Go over the lines below, and when one contains the word "keys", copy it.

□ □ □

(** * Dulien orchestrator: decision engine, task executor and snapshot builder

    A shallow embedding of [orchestrator.py], [claude_agent.py],
    [github_client.py] and the constants of [config.py], together with the
    properties of the decision-and-execution core.

    Conventions.
    - Python [int] is [Z]; Python [str] is [string]; a Python [set] is a
      [gset]; a Python [dict] whose keys are not fixed in advance (an action,
      the oracle's decision) is an insertion-ordered association list.
    - Methods lose their leading underscore: [_decide_actions] is
      [decide_actions].
    - Code that mutates [self.current_run_actions] and may raise lives in the
      monad [M]: the tracker is threaded through, and a raised exception
      leaves the tracker as it was when the exception was raised. *)

From stdpp Require Import gmap strings list.
From Stdlib Require Import ZArith Lia DecimalString Sorted Ascii.

Set Default Proof Using "Type".
Set Warnings "-register-all,-clear-no-such-hyp".

(** ** Values exchanged as JSON *)

(** What [json.loads] produces.  A float with an integral value compares and
    hashes like the integer, so it is represented by [JInt]; other floats are
    not represented. *)
Inductive json : Type :=
| JNull
| JBool (b : bool)
| JInt (n : Z)
| JStr (s : string)
| JArr (l : list json)
| JObj (kv : list (string * json)).

(** A Python [dict] with string keys, in insertion order, keys unique. *)
Definition dict : Type := list (string * json).

Fixpoint dict_get (k : string) (d : dict) : option json :=
  match d with
  | [] => None
  | (k', v) :: d' => if String.eqb k k' then Some v else dict_get k d'
  end.

(** [d[k] = v]: overwrite in place, or append a new key at the end. *)
Fixpoint dict_set (k : string) (v : json) (d : dict) : dict :=
  match d with
  | [] => [(k, v)]
  | (k', v') :: d' =>
      if String.eqb k k' then (k', v) :: d' else (k', v') :: dict_set k v d'
  end.

(** [x == s] for a [str] [s] and [x == n] for an [int] [n].  In Python
    [True == 1] and [False == 0]. *)
Definition eq_str (s : string) (x : json) : bool :=
  match x with JStr s' => String.eqb s s' | _ => false end.

Definition eq_int (n : Z) (x : json) : bool :=
  match x with
  | JInt m => (n =? m)%Z
  | JBool b => (n =? Z.b2z b)%Z
  | _ => false
  end.

(** [l[:stop]] on a list: a negative [stop] counts from the end. *)
Definition slice_to {A : Type} (stop : Z) (l : list A) : list A :=
  if (0 <=? stop)%Z then take (Z.to_nat stop) l
  else take (length l - Z.to_nat (- stop)) l.

(** [str(n)] for an [int]. *)
Definition str_of_int (n : Z) : string := NilZero.string_of_int (Z.to_int n).

(** ** Exceptions and the dedup tracker *)

Inductive exn : Type :=
| KeyError
| TypeError
| AttributeError
| OracleFailure.

Inductive result (A : Type) : Type :=
| Ok (a : A)
| Raised (e : exn).
Arguments Ok {A} a.
Arguments Raised {A} e.

(** The members of a tuple used as a set element must be hashable; [True]
    and [1] are the same member. *)
Inductive hashable : Type :=
| HNone
| HInt (n : Z)
| HStr (s : string).

#[global] Instance hashable_eq_dec : EqDecision hashable.
Proof. solve_decision. Defined.

#[global] Instance hashable_countable : Countable hashable.
Proof.
  refine (inj_countable'
    (λ h, match h with
          | HNone => inl ()
          | HInt n => inr (inl n)
          | HStr s => inr (inr s)
          end)
    (λ x, match x with
          | inl _ => HNone
          | inr (inl n) => HInt n
          | inr (inr s) => HStr s
          end) _).
  by intros [].
Defined.

Definition to_hashable (x : json) : option hashable :=
  match x with
  | JNull => Some HNone
  | JBool b => Some (HInt (Z.b2z b))
  | JInt n => Some (HInt n)
  | JStr s => Some (HStr s)
  | JArr _ | JObj _ => None
  end.

(** [(action["type"], action["repo"], action["number"])] *)
Definition ActionKey : Type := hashable * hashable * hashable.

Definition mk_key (ty repo : string) (number : Z) : ActionKey :=
  (HStr ty, HStr repo, HInt number).

(** [self.current_run_actions] *)
Abbreviation Tracker := (gset ActionKey).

□ □ □

### OUTPUT FOR THIS EXERCISE
      [gset]; a Python [dict] whose keys are not fixed in advance (an action,
(** A Python [dict] with string keys, in insertion order, keys unique. *)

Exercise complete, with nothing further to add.